Saved entries:
- - - - - - -

(** * Validation of space records: a shallow embedding

    The three programs [ex0/space_station.py], [ex1/alien_contact.py] and
    [ex2/space_crew.py] declare record classes whose fields carry
    [Field(...)] constraints and whose cross-field rules live in a
    [model_validator(mode='after')] method called [validate_rules].

    The development has three layers:
    - the values a caller can pass, and the validation report;
    - the validation engine the classes run on: per-field validators,
      collection of the field errors, and the call of the after-validator;
    - the three programs, one module per source file.
    The theorems come last. *)

From Stdlib Require Import ZArith String Ascii List Bool Lia QArith.
From Stdlib Require Import PrimFloat Uint63.
From stdpp Require Import base gmap strings.

Set Warnings "-register-all,-inexact-float".

Local Open Scope string_scope.
Local Open Scope list_scope.

(** ** Values of the host language *)

(** A [datetime] object: the calendar fields and an optional UTC offset in
    seconds. *)
Record datetime := {
  year : Z; month : Z; day : Z;
  hour : Z; minute : Z; second : Z; microsecond : Z;
  utcoffset : option Z
}.

(** [class ContactType(Enum)] of ex1 and [class Rank(Enum)] of ex2; a member
    can itself be passed as an input value, so both are declared before
    [value]. *)
Inductive ContactType := radio | visual | physical | telepathic.

Inductive Rank := cadet | officer | lieutenant | captain | commander.

(** [class CrewMember(BaseModel)] of ex2: an instance is a legal element of
    the [crew] list of a mission. *)
Record CrewMember := {
  member_id : string;
  name : string;
  rank : Rank;
  age : Z;
  specialization : string;
  years_experience : Z;
  is_active : bool
}.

- - - - - - -

Activity: Which lines above run from the one containing "From Stdlib Require Import PrimFloat Uint63." to the one containing "(** [class CrewMember(BaseModel)]"? Give them again exactly, both ends included.

Result below:
From Stdlib Require Import PrimFloat Uint63.
From stdpp Require Import base gmap strings.

Set Warnings "-register-all,-inexact-float".

Local Open Scope string_scope.
Local Open Scope list_scope.

(** ** Values of the host language *)

(** A [datetime] object: the calendar fields and an optional UTC offset in
    seconds. *)
Record datetime := {
  year : Z; month : Z; day : Z;
  hour : Z; minute : Z; second : Z; microsecond : Z;
  utcoffset : option Z
}.

(** [class ContactType(Enum)] of ex1 and [class Rank(Enum)] of ex2; a member
    can itself be passed as an input value, so both are declared before
    [value]. *)
Inductive ContactType := radio | visual | physical | telepathic.

Inductive Rank := cadet | officer | lieutenant | captain | commander.

(** [class CrewMember(BaseModel)] of ex2: an instance is a legal element of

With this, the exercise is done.